Lift

Selesai makan siang Mereka berdua melangkahkan kaki menuju ruangan kerja kembali. Sepanjang perjalanan Nina dan Mira mendengar bisik-bisik para karyawati membicarakan tentang putra Direktur.

" Kudengar-dengar masih single."

" Mungkinkah Dia bisa melirikku."

" Tapi tatapannya itu loh. Sedingin es batu."

" Justru itu tantangannya, kira-kira siapa yang bisa menaklukkan hatinya."

" Tapi mana mungkin orang setampan Dia mau sama Kita, yang berwajah pas-pasan." Sahut yang lainnya.

" Iya juga yah, "

Suara-suara itu silih berganti ditelinga Nina. Membuat Nina berpikir, benar juga yang dikatakan Mereka. Siapa tahu circle persahabatan Agung juga sudah berubah seiring termakanny waktu. Sehingga masa lalu itu pun juga hanya masa lalu. Sifat manusia, wajar saja Dia berubah.

Nina kembali masuk ke ruangannya. Dia fokus kembali dengan pekerjaannya. Selang tiga puluh menit. Telepon ruangannya berdering. Nina pun mengangkatnya. Ternyata dari Pak Dion yang menyuruh Nina membawakan beberapa dokumen untuk Beliau tunjukkan kepada putranya tersebut.

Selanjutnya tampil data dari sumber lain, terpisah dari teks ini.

(** A GET of the three tables answers a value for exactly the columns
    registered as accessible, and fails without one for the others; no
    severity of [AlarmDef::Severity] makes it read out of bounds. *)
Theorem get_value_columns def column (st : active_table) :
  known_severity (severity def) ->
  (if bool_decide (alarmModelTable_COL_MIN <= column <= alarmModelTable_COL_MAX)
   then answers (alarmModelTable_get_value def column)
   else refuses (alarmModelTable_get_value def column)) /\
  (if bool_decide (ituAlarmTable_COL_MIN <= column <= ituAlarmTable_COL_MAX)
   then answers (ituAlarmTable_get_value def column)
   else refuses (ituAlarmTable_get_value def column)) /\
  (if bool_decide (alarmActiveTable_COL_MIN <= column <= alarmActiveTable_COL_MAX)
   then answers (Some (alarmActiveTable_get_value st def column))
   else refuses (Some (alarmActiveTable_get_value st def column))).
Proof.
  intros Hs. split_and!; case_bool_decide.
  1,2: by apply model_get_value_columns.
  1,2: by apply itu_get_value_columns.
  all: by apply active_get_value_columns.
Qed.
End pointer_theorems.

(** ** The Alarm Active Table *)

Section active_theorems.
Context `{AlarmDefLib} `{NetSnmpIndexSpec} `{NetSnmpContainerSpec}.
Implicit Types (l : list (AlarmTableDef * row_env)).

(** Traps handled in sequence, each with the environment its row is created in. *)
Fixpoint run_traps l (st : active_table) : option active_table :=
  match l with
  | [] => Some st
  | (def, env) :: l' => st' ← alarmActiveTable_trap_handler def env st; run_traps l' st'
  end.

(** The table as [init_alarmActiveTable] leaves it. *)
Definition active_init (ip : string) (ok : bool) : active_table :=
  (init_alarmActiveTable ip true ok active_zero).2.

Lemma active_init_wf ip ok :
  active_wf (active_init ip ok) /\ counter_wf (active_init ip ok) /\
  alarm_counter (active_init ip ok) = 0 /\ my_handler (at_table (active_init ip ok)) = ok /\
  forall i, active_view (active_init ip ok) i = None.
Proof.
  unfold active_init, init_alarmActiveTable, register_table. simpl.
  destruct ok; simpl; (split; [split; simpl; [apply table_fresh_wf|auto with snmp|done|]|];
    [intros a ctx; by rewrite lookup_empty|]);
    (split; [split; simpl; [by unfold_ints|]; intros o a; by rewrite container_empty_rows, lookup_empty|]); done.
Qed.

Definition shown_by l (i : Z) (view : Z -> option AlarmTableDef) : option AlarmTableDef :=
  fold_left (fun v p => trap_spec p.1 v) l view i.

Lemma shown_by_ext l v v' i : (forall j, v j = v' j) -> shown_by l i v = shown_by l i v'.
Proof.
  revert v v'. induction l as [|p l IH]; intros v v' Heq; [apply Heq|].
  apply IH. intros j. unfold trap_spec. by rewrite Heq.
Qed.
(* ===== verification/SchedulerHeap.v ===== *)
(** The heap thread: what [heap_sender] does to the invariant and to the
    abstract state of [SchedulerSpec], to the traps sent and to the
    Alarm Active Table. *)

From S2P Require Export SchedulerSpec.

(** ** Sending one alarm *)

Section pop_one.
Context `{AlarmDefLib} `{NetSnmpIndexSpec} `{NetSnmpContainerSpec} `{TimerHeapSpec}.
Implicit Types (st : AlarmScheduler) (m : SingleAlarmManager) (env : row_env).

(** The definition the timer of alarm [i] would send. *)
Definition scheduled_def st (i : Z) : AlarmTableDef :=
  match manager i st with
  | Some m => get_definition (_alarm_table_defs st) i (timer_severity (_alarm_timer m))
  | None => _invalid_def (_alarm_table_defs st)
  end.

Definition alarm_traps st (i : Z) : list v2trap :=
  default [] (send_trap (_trap_sender st) (scheduled_def st i)).

(** [st'] is [st] after alarm [i] was sent and taken out of the heap. *)
Record popped (i : Z) env st st' : Prop := {
  pp_wf : sched_wf st';
  pp_terminated : _terminated st' = _terminated st;
  pp_defs : _alarm_table_defs st' = _alarm_table_defs st;
  pp_sender : _trap_sender st' = _trap_sender st;
  pp_keys : (_all_alarms_state st').*1 = (_all_alarms_state st).*1;
  pp_views : forall j, view st' j = (if j =? i then sent_spec <$> view st j else view st j);
  pp_timers : forall j, in_heap j st' = negb (j =? i) && in_heap j st;
  pp_sent : sent_traps st' = sent_traps st ++ alarm_traps st i;
  pp_active : alarmActiveTable_trap_handler (scheduled_def st i) env (_active_table st) =
              Some (_active_table st');
  pp_registered : my_handler (at_table (_active_table st')) = my_handler (at_table (_active_table st));
  pp_counter : alarm_counter (_active_table st) <= alarm_counter (_active_table st') <=
               alarm_counter (_active_table st) + 1;
  pp_shown : my_handler (at_table (_active_table st)) = true -> row_env_ok env ->
    forall index, active_view (_active_table st') index =
                  trap_spec (scheduled_def st i) (active_view (_active_table st)) index;
}.

Lemma scheduled_valid i m st :
  sched_wf st -> manager i st = Some m -> in_heap i st = true ->
  is_valid (get_definition (_alarm_table_defs st) i (timer_severity (_alarm_timer m))) = true.
Proof.
  intros Hwf Hm Hin. pose proof (sw_views _ Hwf _ _ (view_manager _ _ _ Hm)) as [_ Hv].
  unfold timer_of in Hv. by rewrite Hin in Hv.
Qed.
(* ===== verification/SchedulerRun.v ===== *)
(** Runs of the scheduler: start-up, the events that can happen in a state, the
    states a run reaches, and the lemmas that lift [SchedulerSpec] and
    [SchedulerHeap] to them. *)

From S2P Require Export SchedulerHeap.

(** ** Start-up *)

Section start.
Context `{AlarmDefLib} `{NetSnmpIndexSpec} `{NetSnmpContainerSpec} `{TimerHeapSpec}.

(** The entry of the constructor's loop for alarm [i]. *)
Definition new_manager (i : Z) : SingleAlarmManager :=
  mkSingleAlarmManager (AlarmTimer_make i) UNDEFINED_SEVERITY.

Definition add_manager (m : smap Z SingleAlarmManager) (def : AlarmTableDef)
    : smap Z SingleAlarmManager :=
  match find_key (alarm_index def) m with
  | Some _ => m
  | None => emplace (alarm_index def) (new_manager (alarm_index def)) m
  end.

Lemma add_managers_spec (l : list AlarmTableDef) m :
  sorted m -> (forall i x, find_key i m = Some x -> x = new_manager i) ->
  let m' := fold_left add_manager l m in
  sorted m' /\
  forall i, find_key i m' = if bool_decide (is_Some (find_key i m) \/ i ∈ alarm_index <$> l)
                            then Some (new_manager i) else None.
Proof.
  revert m. induction l as [|def l IH]; intros m Hs Hm; simpl.
  - split; [done|]. intros i. case_bool_decide as Hi.
    + destruct Hi as [[x Hx]|?%not_elem_of_nil]; [|done]. rewrite Hx. f_equal. auto.
    + destruct (find_key i m) eqn:Hf; [|done]. exfalso. apply Hi. left. by eexists.
  - assert (sorted (add_manager m def)) as Hs1
      by (unfold add_manager; destruct (find_key _ m); auto with snmp).
    assert (forall i, find_key i (add_manager m def) =
              if bool_decide (i = alarm_index def) then Some (new_manager i) else find_key i m) as Hf.
    { intros i. unfold add_manager. destruct (find_key (alarm_index def) m) as [x|] eqn:Hx;
        case_bool_decide; subst; [|done| |].
      - rewrite Hx. f_equal. auto.
      - by rewrite find_emplace_eq, Hx.
      - by rewrite find_emplace_ne. }
    destruct (IH (add_manager m def) Hs1) as [Hs' Hf'].
    { intros i x. rewrite Hf. case_bool_decide; [congruence|auto]. }
    split; [done|]. intros i. rewrite Hf', Hf.
    rewrite (bool_decide_ext _ (is_Some (find_key i m) \/ i ∈ alarm_index def :: (alarm_index <$> l))); [done|].
    rewrite elem_of_cons. case_bool_decide; [|naive_solver].
    split; [tauto|]. intros _. left. by eexists.
Qed.

Lemma populate_state_spec defs i :
  sorted (populate_state defs) /\
  find_key i (populate_state defs) =
    if bool_decide (i ∈ alarm_index <$> (_key_to_def defs).*2) then Some (new_manager i) else None.
Proof.
  destruct (add_managers_spec (_key_to_def defs).*2 []) as [Hs Hf]; [auto with snmp|done|].
  split; [exact Hs|]. unfold populate_state.
  change (fold_left _ _ _) with (fold_left add_manager (_key_to_def defs).*2 []). rewrite Hf.
  rewrite (bool_decide_ext _ (i ∈ alarm_index <$> (_key_to_def defs).*2)); [done|].
  simpl. split; [|by right]. intros [[? [=]]|]; done.
Qed.

Lemma make_view defs notifications hostname active i v :
  view (AlarmScheduler_make defs notifications hostname active) i = Some v ->
  v = mkView UNDEFINED_SEVERITY Idle.
Proof.
  intros (m & Hm & ->)%view_Some. change (find_key i (populate_state defs) = Some m) in Hm.
  rewrite (proj2 (populate_state_spec defs i)) in Hm. case_bool_decide; [|done].
  injection Hm as <-. simpl. unfold timer_of, in_heap. simpl.
  rewrite bool_decide_eq_false_2 by (rewrite heap_empty_timers; set_solver).
  by rewrite Z.eqb_refl.
Qed.

Lemma make_wf defs notifications hostname active :
  defs_ok defs -> active_wf active -> counter_wf active ->
  sched_wf (AlarmScheduler_make defs notifications hostname active).
Proof.
  intros Hd Ha Hc. set (st := AlarmScheduler_make _ _ _ _).
  assert (forall i m, manager i st = Some m -> m = new_manager i) as Hnew.
  { intros i m Hm. change (find_key i (populate_state defs) = Some m) in Hm.
    rewrite (proj2 (populate_state_spec defs i)) in Hm. by case_bool_decide; simplify_eq. }
  split; [split|done| | |done|done].
  - apply (populate_state_spec defs 0).
  - by intros i m ->%Hnew.
  - intros i. simpl. rewrite heap_empty_timers. set_solver.
  - apply heap_empty_ok.
  - intros i v ->%make_view. by split.
  - intros i s Hval. change (is_Some (find_key i (populate_state defs))).
    rewrite (proj2 (populate_state_spec defs i)), bool_decide_eq_true_2; [by eexists|].
    destruct (defs_wf_get _ _ _ (proj1 Hd) Hval) as [Hi _].
    apply (defs_wf_valid_iff _ _ _ (proj1 Hd)) in Hval as [def Hdef].
    assert (get_definition defs i s = def) as Hg by (unfold get_definition; by rewrite Hdef).
    apply list_elem_of_fmap. exists def. split; [congruence|].
    apply list_elem_of_fmap. eexists (_, def). split; [done|].
    apply find_Some_elem; [apply Hd|exact Hdef].
Qed.
End start.

(** ** Events and reachable states *)

Section runs.
Context `{AlarmDefLib} `{NetSnmpIndexSpec} `{NetSnmpContainerSpec} `{TimerHeapSpec}.
Implicit Types (st : AlarmScheduler) (e : event).

(** An event that can happen: a callback is for a trap that was sent, and a
    pass of the heap thread has fuel for every alarm. *)
Definition event_ok st e : Prop :=
  match e with
  | Callback _ def _ => exists t, t ∈ sent_traps st /\ trap_correlator t = def
  | HeapSender fuel _ _ => (length (_all_alarms_state st) <= fuel)%nat
  | _ => True
  end.

(** Every row the event creates can be created. *)
Definition event_env_ok e : Prop :=
  match e with HeapSender _ _ envs => forall n, row_env_ok (envs n) | _ => True end.

Definition is_heap_pass e : bool := match e with HeapSender _ _ _ => true | _ => false end.

(** The states the scheduler reaches from [st0] in events that satisfy [P];
    [n] counts the passes of the heap thread. *)
Inductive reachable (P : event -> Prop) (st0 : AlarmScheduler) : Z -> AlarmScheduler -> Prop :=
| reachable_start : reachable P st0 0 st0
| reachable_step n st e st' :
    reachable P st0 n st -> event_ok st e -> P e -> run_event e st = Some st' ->
    reachable P st0 (if is_heap_pass e then n + 1 else n) st'.
(* ===== verification/SchedulerProps.v ===== *)
(** What is proved of the alarm scheduler. Each theorem is followed, at the end
    of the file, by a witness that applies it to a concrete run. *)

From S2P Require Export SchedulerRun.

Section theorems.
Context `{AlarmDefLib} `{NetSnmpIndexSpec} `{NetSnmpContainerSpec} `{TimerHeapSpec}.
Implicit Types (st : AlarmScheduler) (e : event).

(** The agent when its heap thread starts. *)
Definition agent_start (defs : AlarmTableDefs) (notifications : notification_set)
    (hostname ip : string) (table_info_ok handler_ok : bool) : AlarmScheduler :=
  AlarmScheduler_make defs notifications hostname
    (init_alarmActiveTable ip table_info_ok handler_ok active_zero).2.

Lemma init_active ip ok1 ok2 :
  let st := (init_alarmActiveTable ip ok1 ok2 active_zero).2 in
  active_wf st /\ counter_wf st /\ (forall i, active_view st i = None) /\ alarm_counter st = 0 /\
  my_handler (at_table st) = ok1 && ok2.
Proof.
  assert (forall b, active_wf (mkActive (mkTable b container_empty ∅ 1) [] 0 ip) /\
                    counter_wf (mkActive (mkTable b container_empty ∅ 1) [] 0 ip)) as Hz.
  { intros b. split; split; simpl; try done.
    - destruct table_zero_wf. by split.
    - auto with snmp.
    - intros o a. by rewrite container_empty_rows, lookup_empty. }
  unfold init_alarmActiveTable, register_table. simpl.
  by destruct ok1, ok2; simpl; split_and!; try done; apply Hz.
Qed.

Lemma agent_start_wf defs notifications hostname ip ok1 ok2 :
  defs_ok defs -> sched_wf (agent_start defs notifications hostname ip ok1 ok2).
Proof. intros Hd. destruct (init_active ip ok1 ok2) as (? & ? & _). by apply make_wf. Qed.
(* ===== verification/OidTree.v ===== *)
(** The statistics tree: [src/oidtree.cpp] and its header.

    [OIDTree] is a [std::map] from object identifiers to [int]s, ordered by
    [OIDCompare]; its operations run under a recursive mutex, so each is one
    step. The specification is a finite map with the order of object
    identifiers; [walk] is what a manager sees by repeated GETNEXT. *)

From S2P Require Export StdMap Oid.

Section tree.
Context `{NetSnmpOids}.

(** [OIDCompare] *)
#[export] Instance OIDCompare : Comparator OID := fun a b =>
  snmp_oid_compare (_oids a) (_oids b) =? -1.

(** [OIDMap] *)
Definition OIDMap : Type := smap OID Z.

(** [get]: the result, when there is one. *)
Definition tree_get (requested_oid : OID) (t : OIDMap) : option Z := find_key requested_oid t.

(** [get_next] *)
Definition tree_get_next (requested_oid : OID) (t : OIDMap) : option (OID * Z) :=
  upper_bound requested_oid t.

(** [set] *)
Definition tree_set (key : OID) (value : Z) (t : OIDMap) : OIDMap := assign key value t.

(** [remove] *)
Definition tree_remove (key : OID) (t : OIDMap) : OIDMap := erase key t.

(** [remove_subtree]: the loop runs over a copy of the map. *)
Definition remove_subtree (root_oid : OID) (t : OIDMap) : OIDMap :=
  erase_if (subtree_contains root_oid) t.

(** [replace_subtree] *)
Definition replace_subtree (root_oid : OID) (update t : OIDMap) : OIDMap :=
  insert_range update (remove_subtree root_oid t).

(** [dump_oidmap] and [dump]: the lines printed to [stderr], which nothing locks. *)
Definition dump_oidmap (m : OIDMap) : list string :=
  (fun kv => OID_to_string kv.1 +:+ " " +:+ dec_signed kv.2 +:+ newline) <$> m.
Definition OIDTree_dump (t : OIDMap) : list string := dump_oidmap t.

(** Repeated GETNEXT from an identifier. *)
Fixpoint walk (fuel : nat) (from : OID) (t : OIDMap) : list (OID * Z) :=
  match fuel with
  | O => []
  | S fuel' =>
    match tree_get_next from t with
    | Some (o, v) => (o, v) :: walk fuel' o t
    | None => []
    end
  end.
End tree.

#[export] Instance OID_countable : Countable OID.
Proof. apply (inj_countable' _oids mkOID). by intros []. Defined.

(** ** Lemmas *)

Section tree_laws.
Context `{NetSnmpOidsSpec}.

Lemma OIDCompare_lt a b : a ≺ b <-> oid_lex_lt (_oids a) (_oids b) = true.
Proof. unfold cmp_lt, OIDCompare. rewrite Z.eqb_eq. apply snmp_oid_compare_lt. Qed.

Lemma OIDCompare_not a b : a ⊀ b <-> oid_lex_lt (_oids a) (_oids b) = false.
Proof. rewrite <- !not_true_iff_false. by rewrite OIDCompare_lt. Qed.

#[export] Instance OIDCompare_order : StrictOrderLaws OID.
Proof.
  split.
  - intros a. apply OIDCompare_not, oid_lex_lt_irrefl.
  - intros a b c. rewrite !OIDCompare_lt. apply oid_lex_lt_trans.
  - intros [a] [b]. rewrite !OIDCompare_not. intros Hab Hba. f_equal. by apply oid_lex_lt_total.
Qed.

(** Two identifiers on one branch: one extends the other. *)
Definition on_branch (root o : OID) : Prop :=
  _oids root `prefix_of` _oids o \/ _oids o `prefix_of` _oids root.

Lemma subtree_contains_spec root o : subtree_contains root o = true <-> on_branch root o.
Proof.
  unfold subtree_contains. rewrite Z.eqb_eq, snmp_oidtree_compare_0. apply oid_same_branch_spec.
Qed.

Lemma subtree_contains_not root o : subtree_contains root o = false <-> ~ on_branch root o.
Proof. rewrite <- not_true_iff_false. by rewrite subtree_contains_spec. Qed.

Lemma remove_subtree_sorted root t : sorted t -> sorted (remove_subtree root t).
Proof. apply erase_if_sorted. Qed.

Lemma replace_subtree_sorted root u t : sorted t -> sorted (replace_subtree root u t).
Proof. intros. by apply insert_range_sorted, remove_subtree_sorted. Qed.

Lemma find_remove_subtree root t o :
  sorted t -> find_key o (remove_subtree root t) =
    if subtree_contains root o then None else find_key o t.
Proof. apply find_erase_if. Qed.

Lemma find_replace_subtree root u t o :
  sorted t -> sorted u -> find_key o (replace_subtree root u t) =
    (if subtree_contains root o then None else find_key o t) ∪ find_key o u.
Proof.
  intros Ht Hu. unfold replace_subtree. rewrite find_insert_range by done.
  by rewrite find_remove_subtree.
Qed.
End tree_laws.

(** ** Theorems *)

Section tree_theorems.
Context `{NetSnmpOidsSpec}.

#[export] Instance on_branch_dec root o : Decision (on_branch root o).
Proof. unfold on_branch. apply _. Defined.

Lemma as_gmap_remove_subtree root t :
  sorted t -> as_gmap (remove_subtree root t) = filter (fun kv => ~ on_branch root kv.1) (as_gmap t).
Proof.
  intros Ht. apply map_eq. intros o. rewrite as_gmap_lookup by by apply remove_subtree_sorted.
  rewrite find_remove_subtree by done.
  destruct (subtree_contains root o) eqn:Hc.
  - symmetry. apply map_lookup_filter_None. right. intros v _. simpl.
    intros Hn. by apply Hn, subtree_contains_spec.
  - symmetry. apply subtree_contains_not in Hc. apply option_eq. intros v.
    rewrite map_lookup_filter_Some, as_gmap_lookup by done. simpl. tauto.
Qed.

(** C31: the tree is a finite map from identifiers to values. Its invariant, the
    order of the underlying map, is kept by every operation; [set] and [remove] are update and
    deletion; [remove_subtree] removes exactly the entries on a branch with the
    root, those above the root included; [replace_subtree] then adds the new
    entries that do not collide with one that stayed. *)
Theorem oid_tree_refines_map root key value (update t : OIDMap) :
  sorted t -> sorted update ->
  tree_get key t = as_gmap t !! key /\
  sorted (tree_set key value t) /\ as_gmap (tree_set key value t) = <[key := value]> (as_gmap t) /\
  sorted (tree_remove key t) /\ as_gmap (tree_remove key t) = delete key (as_gmap t) /\
  sorted (remove_subtree root t) /\
  as_gmap (remove_subtree root t) = filter (fun kv => ~ on_branch root kv.1) (as_gmap t) /\
  sorted (replace_subtree root update t) /\
  as_gmap (replace_subtree root update t) =
    filter (fun kv => ~ on_branch root kv.1) (as_gmap t) ∪ as_gmap update.
Proof.
  intros Ht Hu. split_and!.
  - by rewrite as_gmap_lookup.
  - by apply assign_sorted.
  - by apply as_gmap_assign.
  - by apply erase_sorted.
  - by apply as_gmap_erase.
  - by apply remove_subtree_sorted.
  - by apply as_gmap_remove_subtree.
  - by apply replace_subtree_sorted.
  - unfold replace_subtree. rewrite as_gmap_insert_range by (done || by apply remove_subtree_sorted).
    by rewrite as_gmap_remove_subtree.
Qed.

(** GETNEXT answers the least entry above the identifier asked for, and
    fails exactly when there is none. *)
Theorem get_next_least o (t : OIDMap) :
  sorted t ->
  match tree_get_next o t with
  | Some (o', v) =>
    tree_get o' t = Some v /\ oid_lex_lt (_oids o) (_oids o') = true /\
    forall o'', is_Some (tree_get o'' t) -> oid_lex_lt (_oids o) (_oids o'') = true ->
                o'' = o' \/ oid_lex_lt (_oids o') (_oids o'') = true
  | None => forall o'', is_Some (tree_get o'' t) -> oid_lex_lt (_oids o) (_oids o'') = false
  end.
Proof.
  intros Ht. unfold tree_get_next. destruct (upper_bound o t) as [[o' v]|] eqn:Hu.
  - destruct (upper_bound_Some _ _ _ _ Ht Hu) as (Hlt & Hf & Hleast).
    split_and!; [done|by apply OIDCompare_lt|]. intros o'' Ho'' Hlt'.
    destruct (Hleast o'' Ho'') as [?|Hl]; [by apply OIDCompare_lt|by left|right; by apply OIDCompare_lt].
  - intros o'' Ho''. apply OIDCompare_not. by eapply upper_bound_None.
Qed.

Lemma filter_above_next o (t : OIDMap) :
  sorted t ->
  List.filter (fun kv => cmp_lt o kv.1) t =
    match upper_bound o t with
    | Some (o', v) => (o', v) :: List.filter (fun kv => cmp_lt o' kv.1) t
    | None => []
    end.
Proof.
  induction t as [|[k v] t IH]; intros Hs; simpl; [done|].
  apply sorted_cons in Hs as [Hs Hb]. specialize (IH Hs).
  destruct (cmp_lt o k) eqn:Hok.
  - rewrite cmp_irrefl. f_equal.
    assert (forall (p : OID * Z -> bool) l, Forall (fun q => p q = true) l -> List.filter p l = l) as Hall.
    { clear. intros p l. induction 1 as [|q l Hq Hl IH]; simpl; [done|]. by rewrite Hq, IH. }
    rewrite !Hall; [done|done|]. eapply Forall_impl; [exact Hb|]. simpl. intros q Hq. by eapply cmp_trans.
  - rewrite IH. destruct (upper_bound o t) as [[o' v']|] eqn:Hu; [|done].
    destruct (upper_bound_Some _ _ _ _ Hs Hu) as (_ & Hf & _). apply find_Some_elem in Hf; [|done].
    rewrite Forall_forall in Hb. specialize (Hb _ Hf). simpl in Hb. by rewrite (cmp_asym k o').
Qed.

(** A walk by repeated GETNEXT, from any identifier, returns every entry
    above it exactly once and in order, and ends. *)
Theorem walk_complete fuel o (t : OIDMap) :
  sorted t -> (length t <= fuel)%nat ->
  walk fuel o t = List.filter (fun kv => oid_lex_lt (_oids o) (_oids kv.1)) t /\ NoDup (walk fuel o t).
Proof.
  intros Ht Hf.
  assert (walk fuel o t = List.filter (fun kv => cmp_lt o kv.1) t) as ->.
  { assert (length (List.filter (fun kv => cmp_lt o kv.1) t) <= fuel)%nat as Hl
      by (etransitivity; [apply List.filter_length_le|done]). clear Hf.
    revert o Hl. induction fuel as [|fuel IH]; intros o Hl; simpl.
    - destruct (List.filter _ t); simpl in Hl; [done|lia].
    - unfold tree_get_next. rewrite filter_above_next in Hl |- * by done.
      destruct (upper_bound o t) as [[o' v]|]; [|done]. simpl in Hl. rewrite IH by lia. done. }
  split.
  - apply List.filter_ext. intros [k v]. simpl. destruct (cmp_lt o k) eqn:Hk; symmetry.
    + by apply OIDCompare_lt.
    + by apply OIDCompare_not.
  - apply NoDup_ListNoDup, List.NoDup_filter, NoDup_ListNoDup, (NoDup_fmap_1 fst), sorted_NoDup_keys, Ht.
Qed.
End tree_theorems.

(** ** Witnesses *)

Module TreeSample.
Import Reference.

Definition sample_tree : OIDMap :=
  [(mkOID [1; 2], 5); (mkOID [1; 2; 3], 6); (mkOID [1; 2; 3; 1], 7); (mkOID [1; 3], 8)].

Lemma sample_tree_sorted : sorted sample_tree.
Proof. unfold sample_tree. repeat constructor. Qed.
End TreeSample.

Import Reference TreeSample.

Lemma oid_tree_refines_map_witness :
  tree_get (mkOID [1; 3]) sample_tree = as_gmap sample_tree !! mkOID [1; 3] /\
  sorted (tree_set (mkOID [1; 3]) 9 sample_tree) /\
  as_gmap (tree_set (mkOID [1; 3]) 9 sample_tree) = <[mkOID [1; 3] := 9]> (as_gmap sample_tree) /\
  sorted (tree_remove (mkOID [1; 3]) sample_tree) /\
  as_gmap (tree_remove (mkOID [1; 3]) sample_tree) = delete (mkOID [1; 3]) (as_gmap sample_tree) /\
  sorted (remove_subtree (mkOID [1; 2; 3]) sample_tree) /\
  as_gmap (remove_subtree (mkOID [1; 2; 3]) sample_tree) =
    filter (fun kv => ~ on_branch (mkOID [1; 2; 3]) kv.1) (as_gmap sample_tree) /\
  sorted (replace_subtree (mkOID [1; 2; 3]) [(mkOID [1; 2; 3; 2], 1)] sample_tree) /\
  as_gmap (replace_subtree (mkOID [1; 2; 3]) [(mkOID [1; 2; 3; 2], 1)] sample_tree) =
    filter (fun kv => ~ on_branch (mkOID [1; 2; 3]) kv.1) (as_gmap sample_tree) ∪
    as_gmap [(mkOID [1; 2; 3; 2], 1)].
Proof.
  apply (oid_tree_refines_map (mkOID [1; 2; 3]) (mkOID [1; 3]) 9 [(mkOID [1; 2; 3; 2], 1)] sample_tree).
  - apply sample_tree_sorted.
  - repeat constructor.
Defined.

Lemma get_next_least_witness :
  tree_get_next (mkOID [1; 2; 3]) sample_tree = Some (mkOID [1; 2; 3; 1], 7) /\
  match tree_get_next (mkOID [1; 2; 3]) sample_tree with
  | Some (o', v) =>
    tree_get o' sample_tree = Some v /\ oid_lex_lt [1; 2; 3] (_oids o') = true /\
    forall o'', is_Some (tree_get o'' sample_tree) -> oid_lex_lt [1; 2; 3] (_oids o'') = true ->
                o'' = o' \/ oid_lex_lt (_oids o') (_oids o'') = true
  | None => forall o'', is_Some (tree_get o'' sample_tree) -> oid_lex_lt [1; 2; 3] (_oids o'') = false
  end.
Proof.
  split; [reflexivity|]. apply (get_next_least (mkOID [1; 2; 3]) sample_tree), sample_tree_sorted.
Defined.

Lemma walk_complete_witness :
  walk 4 (mkOID [1; 2]) sample_tree = [(mkOID [1; 2; 3], 6); (mkOID [1; 2; 3; 1], 7); (mkOID [1; 3], 8)] /\
  walk 4 (mkOID [1; 2]) sample_tree =
    List.filter (fun kv => oid_lex_lt [1; 2] (_oids kv.1)) sample_tree /\
  NoDup (walk 4 (mkOID [1; 2]) sample_tree).
Proof.
  split; [reflexivity|].
  apply (walk_complete 4 (mkOID [1; 2]) sample_tree); [apply sample_tree_sorted|simpl; lia].
Defined.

Nina pun langsung membuka lemari arsip-arsipnya. Dia mencari dokumen yang dimaskud oleh Pak Dion. Setelah menemukannya, Dia langsung melangkahkan kakinya menuju ruangan kantor Pak Dion.

Nina mengetuk pintu sebelum masuk keruangan.

" Masuk." Pak Dion pun mempersilahkan Nina masuk.

" Maaf Pak. Ini dokumen yang Bapak minta." Nina terlihat menyerahkan dokumen yang diperlukan dan lalu permisi keluar.

Nina sekilas hanya melihat Agung yang sedang fokus dengan laptopnya, tanpa mendongakkan kepalanya, tidak menoleh padanya, serta tidak melirik sedikitpun ke arah Nina, saat Nina masuk ke ruangan tersebut.

Nina kembali keluar dari ruangan Pak Dion.Nina juga jadi berpikir. Agung memang sudah tidak mengingatnya lagi. Kenangan yang sudah tak berarti baginya. Namun Nina sendiri yang terlalu percaya diri, sehingga sampai saat ini masih mengingatnya.

Nina menghela nafas panjang. Dia kembali duduk diruang kerjanya. Dan fokus dengan laptopnya. Meneruskan kembali kerjaannya. Tepat pukul 17.00 Nina merapikan dokumen-dokumen dimejanya dan lalu mematikannya laptopnya.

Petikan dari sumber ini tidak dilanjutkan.